- PROBLEM:
Transcribe the lines from the start of the data below through the line with "(** What [Serve]", word for word and nothing more.
*** Opening MATERIAL FOR THIS EXERCISE ***
(* ===== verification/KubeletServer.v ===== *)
(** How the device plugin server is run and stopped, internal/daemon/device-plugin: [Listen],
    [Serve] with its test connection and its registration with the kubelet, and [Stop].

    [Listen] and [Serve] run in one goroutine, the gRPC server in a second one that [Serve]
    starts, [Stop] in the goroutine that waits for the context; their steps interleave.  The
    host side calls [Listen] before it starts the goroutine of [Serve]
    (hostsidemanager.go), the DPU side in it (dpusidemanager.go), so that there [Stop] may
    come first. *)
From S2P Require Import Prelude Plugin GoMonad Platform Cluster.
#[local] Open Scope stdpp_scope.

(** * The endpoints *)

(** The last element of a path that is not empty. *)
Definition Base (p : string) : string :=
  match list.last (filter (λ s, s ≠ "") (split_char "/" p)) with Some n => n | None => if String.eqb p "" then "." else "/" end.
Definition PluginEndpointFilename (p : PathManager) : string := Base (PluginEndpoint p).
Definition DpuResourceName (env : option string) : string :=
  match env with Some value => if negb (String.eqb value "") then value else "openshift.io/dpu" | None => "openshift.io/dpu" end.
Record RegisterRequest := { Version : string; Endpoint : string; ResourceName : string }.
(** [version] is that of the kubelet's API. *)
Definition register_request (version : string) (p : PathManager) (env : option string) : RegisterRequest :=
  {| Version := version; Endpoint := PluginEndpointFilename p; ResourceName := DpuResourceName env |}.
(** What [Serve] dials: itself, and the kubelet. *)
Definition test_target (p : PathManager) : string := "unix:" +:+ PluginEndpoint p.
Definition kubelet_target (p : PathManager) : string := Join ["unix:"; KubeletEndPoint p].

(** * The goroutines *)

(** [dp.grpcServer]. *)
Inductive server := Fresh | Stopped | Nil.
(** Where [Listen] and [Serve] are: about to remove the old socket, to open the new one, to
    register the service and count [startedWg] up; then about to start the gRPC goroutine, to
    dial themselves, to register with the kubelet, to receive from [done], to wait for the
    goroutine, to run the deferred count-down with the result, and back. *)
Inductive caller :=
  | Cleaning | Opening | Registering | Starting | Dialling | Announcing | Receiving | Joining (r : result unit)
  | Leaving (r : result unit) | Back (r : result unit) | Panicked.
(** The gRPC goroutine: not started, about to call [Serve], serving, with a result to send,
    about to count the wait group down, ended. *)
Inductive worker := Unborn | Ready | Accepting | Sending (r : result unit) | Sent | Ended | WorkerPanicked.
(** [Stop]: not called, the server stopped, [startedWg] waited for, [grpcServer] set to nil,
    returned. *)
Inductive stopper := NotCalled | Waiting | Clearing | Removing | Returned (r : result unit).

Record plugin := mkPlugin {
  obj : server; call_pc : caller; work_pc : worker; stop_pc : stopper; done_chan : option (result unit); started : Z;
  socket : bool; accepted : bool; announced : bool }.
#[export] Instance plugin_eta : Eta plugin := λ s,
  mkPlugin (obj s) (call_pc s) (work_pc s) (stop_pc s) (done_chan s) (started s) (socket s) (accepted s) (announced s).
Definition new_plugin : plugin := mkPlugin Fresh Cleaning Unborn NotCalled None 0 false false false.
(** [Listen] has returned a listener. *)
Definition listened : plugin := mkPlugin Fresh Starting Unborn NotCalled None 1 true false false.

Definition failed (msg : string) (r : result unit) : result unit := rerr (λ e, Text (msg +:+ Error e)) r.

#[global] Arguments failed : simpl never.

(** The steps the goroutines take by themselves.  What the system answers to a call is the
    argument [r] of the step. *)
Inductive go_step (s : plugin) : plugin → Prop :=
  | kp_clean r : call_pc s = Cleaning →
      go_step s (match r with
                 | Ok _ => s <| call_pc := Opening |> <| socket := false |>
                 | Err _ => s <| call_pc := Back (failed "failed to cleanup Device Plugin server endpoint: " r) |>
                 end)
  | kp_open r : call_pc s = Opening →
      go_step s (match r with
                 | Ok _ => s <| call_pc := Registering |> <| socket := true |>
                 | Err _ => s <| call_pc := Back (failed "failed to listen to Device Plugin server: " r) |>
                 end)
  (** Registering a service dereferences the server. *)
  | kp_register : call_pc s = Registering →
      go_step s (match obj s with
                 | Nil => s <| call_pc := Panicked |>
                 | _ => s <| call_pc := Starting |> <| started := (started s + 1)%Z |>
                 end)
  | kp_start_worker : call_pc s = Starting → go_step s (s <| call_pc := Dialling |> <| work_pc := Ready |>)
  (** The dial blocks until the server accepts, for 5 s at most: by then the goroutine has run. *)
  | kp_dial : call_pc s = Dialling → work_pc s = Accepting → go_step s (s <| call_pc := Announcing |> <| accepted := true |>)
  | kp_dial_fails e : call_pc s = Dialling → work_pc s ≠ Ready →
      go_step s (s <| call_pc := Leaving (failed "failed to ensure Device Plugin server started: " (Err e)) |>)
  | kp_announce r : call_pc s = Announcing →
      go_step s (match r with
                 | Ok _ => s <| call_pc := Receiving |> <| announced := true |>
                 | Err _ => s <| call_pc := Leaving (failed "failed to register the Device Plugin server with Kubelet: " r) |>
                 end)
  | kp_receive r : call_pc s = Receiving → done_chan s = Some r → go_step s (s <| call_pc := Joining r |> <| done_chan := None |>)
  | kp_join r : call_pc s = Joining r → work_pc s = Ended →
      go_step s (s <| call_pc := Leaving (failed "serving Device Plugin incoming requests failed: " r) |>)
  | kp_leave r : call_pc s = Leaving r →
      go_step s (s <| call_pc := if (started s <? 1)%Z then Panicked else Back r |> <| started := (started s - 1)%Z |>)
  | kp_work r : work_pc s = Ready →
      go_step s (s <| work_pc := match obj s with Fresh => Accepting | Stopped => Sending (Err r) | Nil => WorkerPanicked end |>)
  | kp_work_stopped : work_pc s = Accepting → obj s ≠ Fresh → go_step s (s <| work_pc := Sending (Ok tt) |>)
  | kp_send r : work_pc s = Sending r → done_chan s = None → go_step s (s <| work_pc := Sent |> <| done_chan := Some r |>)
  | kp_count : work_pc s = Sent → go_step s (s <| work_pc := Ended |>)
  | kp_stop_waited : stop_pc s = Waiting → started s = 0%Z → go_step s (s <| stop_pc := Clearing |>)
  | kp_stop_cleared : stop_pc s = Clearing → go_step s (s <| stop_pc := Removing |> <| obj := Nil |>)
  | kp_stop_removed r : stop_pc s = Removing →
      go_step s (s <| stop_pc := Returned r |> <| socket := match r with Ok _ => false | Err _ => socket s end |>).
(** What comes from outside: [Stop] is called, or the listener fails. *)
Inductive env_step (s : plugin) : plugin → Prop :=
  | kp_call_stop : stop_pc s = NotCalled →
      env_step s (match obj s with
                  | Nil => s <| stop_pc := Returned (Ok tt) |>
                  | _ => s <| stop_pc := Waiting |> <| obj := Stopped |>
                  end)
  | kp_listener_fails e : work_pc s = Accepting → env_step s (s <| work_pc := Sending (Err e) |>).
Definition any_step (s s' : plugin) : Prop := go_step s s' ∨ env_step s s'.

(** * Every run is finite *)

Definition caller_weight (c : caller) : nat :=
  match c with
  | Cleaning => 13 | Opening => 12 | Registering => 11 | Starting => 10 | Dialling => 5 | Announcing => 4 | Receiving => 3
  | Joining _ => 2 | Leaving _ => 1 | Back _ | Panicked => 0
  end.
Definition worker_weight (w : worker) : nat :=
  match w with Unborn | Ready => 4 | Accepting => 3 | Sending _ => 2 | Sent => 1 | Ended | WorkerPanicked => 0 end.
Definition stopper_weight (t : stopper) : nat :=
  match t with NotCalled => 4 | Waiting => 3 | Clearing => 2 | Removing => 1 | Returned _ => 0 end.
Definition weight (s : plugin) : nat := caller_weight (call_pc s) + worker_weight (work_pc s) + stopper_weight (stop_pc s).
Lemma go_step_weight s s' : go_step s s' → weight s' < weight s.
Proof.
  unfold weight. destruct 1 as [r E|r E|E|E|E E'|e E _|r E|r E _|r E _|r E|r E|E _|r E _|E|E _|E|r E];
    simpl; rewrite ?E, ?E'; try destruct r;
    try destruct (obj s); try destruct (started s <? 1)%Z; simpl; rewrite ?E, ?E'; simpl; lia.
Qed.
Lemma go_step_sn s : sn go_step s.
Proof. apply (sn_invariant _ (λ _, True) weight); [|done]. intros a b _ H. split; [done|]. by apply go_step_weight. Qed.
(* ===== verification/Helpers.v ===== *)
(** Two small packages: the logging of the CNI, dpu-cni/pkgs/cnilogging, and what the device
    handlers can ask about a PCI device, internal/daemon/device-handler/utils.go. *)
From S2P Require Import Prelude Plugin GoMonad Platform Cluster KubeletServer.
#[local] Open Scope stdpp_scope.

(** * cnilogging.go

    The levels are those of the log library, [string_to_level] its parser ([None]: the
    invalid level). *)
Section Logging.
Context {Level : Type} (InfoLevel : Level) (string_to_level : string → option Level).
(** The package's variables, and the library's. *)
Record logging := mkLogging {
  containerID : string; netNS : string; ifName : string; log_level : Level; log_file : string; log_stderr : bool }.
#[local] Instance logging_eta : Eta logging := λ s,
  mkLogging (containerID s) (netNS s) (ifName s) (log_level s) (log_file s) (log_stderr s).
Definition setLogLevel (l : string) (s : logging) : logging := s <| log_level := default InfoLevel (string_to_level l) |>.
Definition setLogFile (fileName : string) (s : logging) : logging :=
  if String.eqb fileName "" then s <| log_stderr := true |> <| log_file := "" |>
  else s <| log_file := fileName |> <| log_stderr := false |>.
Definition Init (logLevel logFile containerIdentification networkNamespace interfaceName : string) (s : logging) : logging :=
  setLogFile logFile (setLogLevel logLevel s)
    <| containerID := containerIdentification |> <| netNS := networkNamespace |> <| ifName := interfaceName |>.
(** Labels and values, alternating. *)
Definition label (key value : string) (args : list string) : list string := if String.eqb value "" then args else [key; value] ++ args.
Definition prependArgs (s : logging) (args : list string) : list string :=
  ["cniName"; "dpu-sriov-cni"] ++ label "containerID" (containerID s) (label "netns" (netNS s) (label "ifname" (ifName s) args)).
End Logging.
Arguments logging : clear implicits.

(** * device-handler/utils.go

    [Readlink] and [ReadFile] are what the file system answers. *)
Definition sysBusPciDevices : string := "/sys/bus/pci/devices".
Definition GetDriverName (Readlink : string → result string) (pciAddr : string) : result string :=
  match Readlink (Join [sysBusPciDevices; pciAddr; "driver"]) with
  | Err e => Err (Text ("error getting driver info for device " +:+ pciAddr +:+ " " +:+ Error e))
  | Ok driverInfo => Ok (Base driverInfo)
  end.
Definition GetNumaNode (ReadFile : string → result string) (pciAddr : string) : Z :=
  match ReadFile (Join [sysBusPciDevices; pciAddr; "numa_node"]) with
  | Err _ => (-1)%Z
  | Ok node => default (-1)%Z (atoi (trim_space node))
  end.
Example driver_name : GetDriverName (λ p, Ok ("../../../../bus/pci/drivers/" +:+ "vfio-pci")) "0000:06:00.1" = Ok "vfio-pci".
Proof. vm_compute. reflexivity. Qed.
Example numa_node : GetNumaNode (λ p, Ok ("1" +:+ String (Ascii.ascii_of_nat 10) "")) "0000:06:00.1" = 1%Z.
Proof. vm_compute. reflexivity. Qed.

(** * Theorems *)

(** A pair of labels and values says of every message which CNI wrote it, and for which
    container, namespace and interface where these are known: the request sets them anew. *)
Theorem labels_of_request {L} (info : L) (parse : string → option L) level file c n i (s : logging L) args :
  c ≠ "" → n ≠ "" → i ≠ "" →
  prependArgs (Init info parse level file c n i s) args =
    ["cniName"; "dpu-sriov-cni"; "containerID"; c; "netns"; n; "ifname"; i] ++ args.
Proof.
  intros Hc Hn Hi. unfold prependArgs, Init, label. simpl. apply String.eqb_neq in Hc, Hn, Hi. by rewrite Hc, Hn, Hi.
Qed.
(* ===== verification/MarvellEndToEnd.v ===== *)
(** The whole path of a bridge port on a Marvell accelerator: the host (SideManagers.v) asks
    the daemon of the DPU, whose vendor plugin (GrpcPlugin.v) passes the request on to the
    Marvell process (Marvell.v), which keeps the ports of all VFs in one list and connects
    each to the network function by three rules on the bridge. *)
From S2P Require Import Prelude Plugin Scan Net OpiClient VendorPlugin GrpcPlugin GoMonad CniTypes SriovUtils Sriov SideManagers VspNet MrvlUtils DataPlane Marvell Links EndToEnd.
#[local] Open Scope stdpp_scope.

(** * The system *)

Section System.
Context {N1 N2 P W : Type} `{!NetOps N1, !NetOps N2, !PluginOps P, !HostOps W}.
Context (dp : mrvldp W) (order : gmap string mrvlDeviceInfo → list mrvlDeviceInfo).
Context (conn_state : nat → connectivity) (vsp_dial : option error) (unavailable : error) (status : error → error).

Definition marvell : Type := process (mrvlVspServer * W).
Definition marvell_side : Type := process (dpu_world N2 (GrpcPlugin * gworld P marvell)).
Definition marvell_system : Type := host_world N1 marvell_side.
(** The server of the Marvell process as the host holds it. *)
Definition marvell_of (w : marvell_system) : mrvlVspServer * W := inside (process_at (remote w)).
Definition marvell_at (now : Z) : BridgeClient marvell_side :=
  relay (VSPServer0 := marvell_process unavailable status dp order) conn_state vsp_dial unavailable status now.
Definition marvell_add (dial : option error) (now : Z) (req : PodRequest) : M marvell_system (result (option CniResult)) :=
  hostCmdAddHandler (BridgeClient0 := marvell_at now) dial req.
Definition marvell_del (dial : option error) (now : Z) (req : PodRequest) : M marvell_system (result (option CniResult)) :=
  hostCmdDelHandler (BridgeClient0 := marvell_at now) dial req.
End System.
Arguments marvell : clear implicits.
Arguments marvell_side : clear implicits.
Arguments marvell_system : clear implicits.

(** * The ports of the server *)

Definition ports (s : mrvlVspServer) : list vfInfo := vfPort (network s NfName).
Definition with_ports (l : list vfInfo) (s : mrvlVspServer) : mrvlVspServer :=
  s <| networkStore := <[NfName := network s NfName <| vfPort := l |>]> (networkStore s) |>.
(** The servers differ in nothing that is ever read. *)
Definition same_server (s s' : mrvlVspServer) : Prop :=
  (∀ k, network s' k = network s k) ∧ s' <| networkStore := networkStore s |> = s.
Lemma ports_with_ports l s : ports (with_ports l s) = l.
Proof. unfold ports, with_ports, network at 1. simpl. by rewrite lookup_insert_eq. Qed.
Lemma with_ports_twice l l' s : with_ports l (with_ports l' s) = with_ports l s.
Proof. unfold with_ports, network. simpl. rewrite lookup_insert_eq, insert_insert_eq. done. Qed.
Lemma with_own_ports s : same_server s (with_ports (ports s) s).
Proof.
  split; [|by destruct s]. intros k. unfold with_ports, network, ports. simpl.
  destruct (decide (k = NfName)) as [->|Hne]; [rewrite lookup_insert_eq|by rewrite lookup_insert_ne].
  simpl. unfold network. by destruct (default (mkNf [] "" "") (networkStore s !! NfName)).
Qed.
Lemma remove_vf_new name m l : name ∉ vfName <$> l → remove_vf name (l ++ [mkVfInfo name m]) = l.
Proof.
  induction l as [|vf l IH]; intros Hn; simpl; [by rewrite String.eqb_refl|]. rewrite fmap_cons in Hn.
  destruct (String.eqb_spec (vfName vf) name) as [E|_]; [set_solver|]. rewrite IH; [done|set_solver].
Qed.
Lemma vf_mac_new name m l : name ∉ vfName <$> l → vf_mac name (l ++ [mkVfInfo name m]) = m.
Proof.
  unfold vf_mac. induction l as [|vf l IH]; intros Hn; simpl; [by rewrite String.eqb_refl|]. rewrite fmap_cons in Hn.
  destruct (String.eqb_spec (vfName vf) name) as [E|_]; [set_solver|]. apply IH. set_solver.
Qed.
Lemma remove_vf_listed name x l : name ∈ vfName <$> l → remove_vf name (l ++ [x]) = remove_vf name l ++ [x].
Proof.
  induction l as [|vf l IH]; intros Hn; [by apply elem_of_nil in Hn|]. simpl.
  destruct (String.eqb_spec (vfName vf) name) as [_|E]; [done|]. rewrite fmap_cons in Hn. simpl. rewrite IH; [done|set_solver].
Qed.
Lemma vf_mac_listed name x l : name ∈ vfName <$> l → vf_mac name (l ++ [x]) = vf_mac name l.
Proof.
  unfold vf_mac. induction l as [|vf l IH]; intros Hn; [by apply elem_of_nil in Hn|]. simpl.
  destruct (String.eqb_spec (vfName vf) name) as [_|E]; [done|]. rewrite fmap_cons in Hn. apply IH. set_solver.
Qed.
(** What the deletion of the port of a listed VF does to the server. *)
Lemma dropped_port name l s s2 : let s1 := with_ports l s in
  networkStore s2 = alter (λ n, n <| vfPort := remove_vf name (vfPort n) |>) NfName (networkStore s1) →
  s2 <| networkStore := networkStore s1 |> = s1 → s2 = with_ports (remove_vf name l) s.
Proof.
  intros s1 Hs Hr. unfold s1 in *. destruct s, s2. unfold with_ports in *. simpl in *. rewrite alter_insert_eq in Hs. simpl in Hs.
  injection Hr as -> -> -> -> ->. by rewrite Hs.
Qed.

(** The VF that a host's VF number stands for, as the machine names it at some time. *)
Definition names_vf {W} `{!HostOps W} (vf : Z) (name : string) : Prop :=
  ∃ pci (w w' : W), returns (getVFDetails (host_port_name 0 vf)) w w' (Ok (name, pci)).

Section Ports.
Context {W : Type} `{!HostOps W, !PlainNames W} (dp : mrvldp W) `{!FlowContract W dp}.
Abbreviation table v := (flows Bridge v.2).
Implicit Type (v : mrvlVspServer * W).

(** The rules of a port while there is a network function. *)
Definition port_rules (s : mrvlVspServer) (name m : string) : list (string * string * string) :=
  if isNF s then vf_rules (inpPort (network s NfName)) (outPort (network s NfName)) (mkVfInfo name m) else [].
(** A port is put behind the others, and its rules on the bridge. *)
Record attached (name m : string) v v' : Prop := {
  at_server : v'.1 = with_ports (ports v.1 ++ [mkVfInfo name m]) v.1;
  at_flows : table v' = foldl add_rule (table v) (port_rules v.1 name m) }.
(** The rules that go with a port whose address is [m]. *)
Definition without_rules (s : mrvlVspServer) (name m : string) (t : flow_table) : flow_table :=
  if isNF s then
    remove_flows (inpPort (network s NfName)) m (remove_flows (outPort (network s NfName)) m (remove_flows name "" t))
  else t.
(** The first port of the name is gone, and the rules that go with its address. *)
Record detached (name : string) v v' : Prop := {
  de_server : networkStore v'.1 = alter (λ n, n <| vfPort := remove_vf name (vfPort n) |>) NfName (networkStore v.1);
  de_rest : v'.1 <| networkStore := networkStore v.1 |> = v.1;
  de_flows : port_gone name (without_rules v.1 name (vf_mac name (ports v.1)) (table v)) (table v') }.

Lemma getVF_ok n v v' x : returns (on_host (getVFDetails n)) v v' (Ok x) →
  v'.1 = v.1 ∧ table v' = table v ∧ Plain x.1 ∧ returns (getVFDetails n) v.2 v'.2 (Ok x).
Proof.
  intros [E H]%on_host_returns. split; [done|]. split; [|split; [|done]].
  - apply (preserves_returns (flows Bridge)) in H; [done|by eapply quiet_getVF].
  - by eapply plain_getVF.
Qed.
Lemma create_attaches vf m v v' r : names_plain v.1 → bridgeName v.1 = Bridge → Forall is_byte m →
  returns (Marvell.CreateBridgePort dp (host_port_request 0 vf m)) v v' (Ok r) →
  ∃ name, names_vf (W := W) vf name ∧ Plain name ∧ attached name (mac_string m) v v'.
Proof.
  intros Hp Hb Hm%plain_mac H. unfold Marvell.CreateBridgePort in H. cbn [CreateBp host_port_request BpName BpSpec MacAddress] in H.
  inv_call H as H1. destruct a as [name pci]. apply getVF_ok in H1 as (E1 & T1 & Hn & H1). simpl in Hn.
  inv_call H as H2. apply (add_port_ok dp) in H2 as [E2 T2]. inv_bind H as H3. apply server_returns in H3 as [-> ->].
  inv_bind H as H3. apply modify_returns in H3 as ->. inv_bind H as H3. apply server_returns in H3 as [-> ->]. simpl in H.
  exists name. split; [by do 3 eexists|]. split; [done|]. rewrite E2, E1 in *. rewrite T1 in T2.
  pose proof (plain_network _ NfName Hp) as (Hi & Ho & _). inv_call H as H4. apply ret_returns in H as [-> _].
  destruct (isNF v.1) eqn:Enf; [destruct a1; apply (vf_flows_ok dp) in H4 as [E4 T4]; [|done..]|inv_ret H4].
  - split; [unfold with_ports; simpl; by rewrite Enf|]. unfold port_rules. rewrite Enf, T4. simpl. by rewrite T2.
  - split; [unfold with_ports; simpl; by rewrite Enf|]. unfold port_rules. by rewrite Enf.
Qed.
(** A deletion that is answered without an error has done its work, or has given up on the
    rules of the network function and left the port. *)
Lemma delete_detaches vf v v' : names_plain v.1 → bridgeName v.1 = Bridge →
  returns (Marvell.DeleteBridgePort dp (host_port_name 0 vf)) v v' (Ok tt) →
  ∃ name, names_vf (W := W) vf name ∧ (detached name v v' ∨ isNF v.1 = true ∧ v'.1 = v.1).
Proof.
  intros Hp Hb H. unfold Marvell.DeleteBridgePort in H. inv_call H as H1. destruct a as [name pci].
  apply getVF_ok in H1 as (E1 & T1 & Hn & H1). simpl in Hn. exists name. split; [by do 3 eexists|].
  inv_bind H as H3. apply server_returns in H3 as [-> ->]. rewrite E1 in H.
  pose proof (plain_network _ NfName Hp) as (Hi & Ho & Hl). pose proof (plain_vf_mac name _ Hl) as Hm.
  inv_call H as H2. assert (a = true → w0.1 = v.1 ∧ table w0 = without_rules v.1 name (vf_mac name (ports v.1)) (table v)) as Hd.
  { intros ->. unfold without_rules. destruct (isNF v.1); [|apply ret_returns in H2 as [-> _]; by rewrite E1].
    unfold delete_vf_flows in H2. inv_bind H2 as H4. apply server_returns in H4 as [-> ->]. rewrite E1 in H2.
    inv_call H2 as H4. destruct a. apply (delete_flow_ok dp) in H4 as [E4 T4]; [|by rewrite ?E1|done..]. inv_bind H2 as H5.
    destruct a as [[]|]; [|by apply ret_returns in H2 as [_ [=]]]. apply (delete_flow_ok dp) in H5 as [E5 T5]; [|by rewrite E4, E1|done..].
    inv_bind H2 as H6. destruct a as [[]|]; [|by apply ret_returns in H2 as [_ [=]]].
    apply (delete_flow_ok dp) in H6 as [E6 T6]; [|by rewrite E5, E4, E1|done..]. apply ret_returns in H2 as [-> _].
    split; [congruence|]. by rewrite T6, T5, T4, T1. }
  destruct a; simpl in H.
  - left. destruct (Hd eq_refl) as [E2 T2]. inv_call H as H5. apply (delete_port_ok dp) in H5 as [E5 T5]. inv_bind H as H6.
    apply modify_returns in H6 as ->. apply ret_returns in H as [-> _]. rewrite E2 in E5. rewrite T2 in T5.
    split; simpl; rewrite ?E5; [done|by destruct v.1|done].
  - right. apply ret_returns in H as [-> _]. destruct (isNF v.1); [|by apply ret_returns in H2 as [_ [=]]]. split; [done|].
    unfold delete_vf_flows in H2. inv_bind H2 as H4. apply server_returns in H4 as [-> ->].
    inv_call H2 as H4. apply (delete_flow_server dp) in H4 as E4. inv_bind H2 as H5. apply (delete_flow_server dp) in H5 as E5.
    destruct a0; [inv_bind H2 as H6; apply (delete_flow_server dp) in H6 as E6|]; apply ret_returns in H2 as [-> _]; congruence.
Qed.
End Ports.

(** ** The rules of a port *)

Lemma rule_dst src dst m : m ≠ "" → dl_dst (rule src dst m).1 = m.
Proof. intros Hm. unfold rule. destruct (String.eqb_spec m ""); [done|]. simpl. by case_match. Qed.
Lemma without_rules_lookup s name m t k a : m ≠ "" → isNF s = true →
  without_rules s name m t !! k = Some a ↔
  t !! k = Some a ∧ in_port k ≠ name ∧ (dl_dst k = m → in_port k ≠ inpPort (network s NfName) ∧ in_port k ≠ outPort (network s NfName)).
Proof.
  intros Hm Hnf. unfold without_rules, remove_flows, matched_by. rewrite Hnf, !map_lookup_filter_Some. simpl.
  destruct (String.eqb_spec m ""); [done|]. simpl.
  destruct (String.eqb_spec (in_port k) name), (String.eqb_spec (in_port k) (inpPort (network s NfName))),
    (String.eqb_spec (in_port k) (outPort (network s NfName))), (String.eqb_spec (dl_dst k) m); simpl; naive_solver.
Qed.
Lemma port_rules_other s name m t k : m ≠ "" → in_port k ≠ name → dl_dst k ≠ m → foldl add_rule t (port_rules s name m) !! k = t !! k.
Proof.
  intros Hm Hn Hd. unfold port_rules, add_rule. destruct (isNF s); [|done]. simpl. rewrite !lookup_insert_ne; [done|..]; intros <-.
  - by apply Hn.
  - by rewrite rule_dst in Hd.
  - by rewrite rule_dst in Hd.
Qed.
Lemma without_rules_with_ports l s name m t : without_rules (with_ports l s) name m t = without_rules s name m t.
Proof.
  unfold without_rules, with_ports. change (network (_ <| networkStore := ?x |>)) with (λ k, default (mkNf [] "" "") (x !! k)).
  simpl. by rewrite lookup_insert_eq.
Qed.
(** Taking the rules of a port away after adding them leaves a part of the flows there were:
    all of other ports and other addresses. *)
Lemma rules_restored s name m t t' : m ≠ "" →
  port_gone name (without_rules s name m (foldl add_rule t (port_rules s name m))) t' →
  t' ⊆ t ∧ ∀ k, in_port k ≠ name → dl_dst k ≠ m → t' !! k = t !! k.
Proof.
  intros Hm [Hsub Hk]. destruct (isNF s) eqn:Hnf; cycle 1.
  { unfold without_rules, port_rules in *. rewrite Hnf in *. split; [done|]. intros k Hn _. apply Hk. by left. }
  split.
  - apply map_subseteq_spec. intros k a Ha. eapply lookup_weaken in Ha; [|exact Hsub].
    apply without_rules_lookup in Ha as (Ha & Hn & Hd); [|done..]. revert Ha. unfold port_rules, add_rule. rewrite Hnf. simpl.
    rewrite !lookup_insert_ne; [done|..]; intros <-; rewrite ?rule_in_port, ?rule_dst in *; naive_solver.
  - intros k Hn Hd. rewrite Hk by by left. apply option_eq. intros a. rewrite without_rules_lookup, port_rules_other; naive_solver.
Qed.
(** The rules that go with another address stay. *)
Lemma rules_kept s name m m0 t t' : isNF s = true → m ≠ "" → m0 ≠ "" → m ≠ m0 →
  inpPort (network s NfName) ≠ name → outPort (network s NfName) ≠ name →
  port_gone name (without_rules s name m0 (foldl add_rule t (port_rules s name m))) t' →
  t' !! (rule (inpPort (network s NfName)) name m).1 = Some (rule (inpPort (network s NfName)) name m).2 ∧
  t' !! (rule (outPort (network s NfName)) (outPort (network s NfName)) m).1 = Some "in_port".
Proof.
  intros Hnf Hm Hm0 Hne Hi Ho [_ Hk]. rewrite !Hk, !without_rules_lookup by (rewrite ?rule_in_port; tauto).
  unfold port_rules. rewrite Hnf. cbn [vf_rules foldl vfName mac]. unfold add_rule. cbn [fst snd].
  rewrite !rule_in_port, !rule_dst by done. unfold rule. destruct (String.eqb_spec m ""); [done|]. simpl.
  rewrite String.eqb_refl. destruct (String.eqb_spec (inpPort (network s NfName)) name); [done|]. simpl.
  rewrite lookup_insert_ne, !lookup_insert_eq by done. naive_solver.
Qed.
*** Closing MATERIAL FOR THIS EXERCISE ***
- RESPONSE:
(* ===== verification/KubeletServer.v ===== *)
(** How the device plugin server is run and stopped, internal/daemon/device-plugin: [Listen],
    [Serve] with its test connection and its registration with the kubelet, and [Stop].

    [Listen] and [Serve] run in one goroutine, the gRPC server in a second one that [Serve]
    starts, [Stop] in the goroutine that waits for the context; their steps interleave.  The
    host side calls [Listen] before it starts the goroutine of [Serve]
    (hostsidemanager.go), the DPU side in it (dpusidemanager.go), so that there [Stop] may
    come first. *)
From S2P Require Import Prelude Plugin GoMonad Platform Cluster.
#[local] Open Scope stdpp_scope.

(** * The endpoints *)

(** The last element of a path that is not empty. *)
Definition Base (p : string) : string :=
  match list.last (filter (λ s, s ≠ "") (split_char "/" p)) with Some n => n | None => if String.eqb p "" then "." else "/" end.
Definition PluginEndpointFilename (p : PathManager) : string := Base (PluginEndpoint p).
Definition DpuResourceName (env : option string) : string :=
  match env with Some value => if negb (String.eqb value "") then value else "openshift.io/dpu" | None => "openshift.io/dpu" end.
Record RegisterRequest := { Version : string; Endpoint : string; ResourceName : string }.
(** [version] is that of the kubelet's API. *)
Definition register_request (version : string) (p : PathManager) (env : option string) : RegisterRequest :=
  {| Version := version; Endpoint := PluginEndpointFilename p; ResourceName := DpuResourceName env |}.
(** What [Serve] dials: itself, and the kubelet. *)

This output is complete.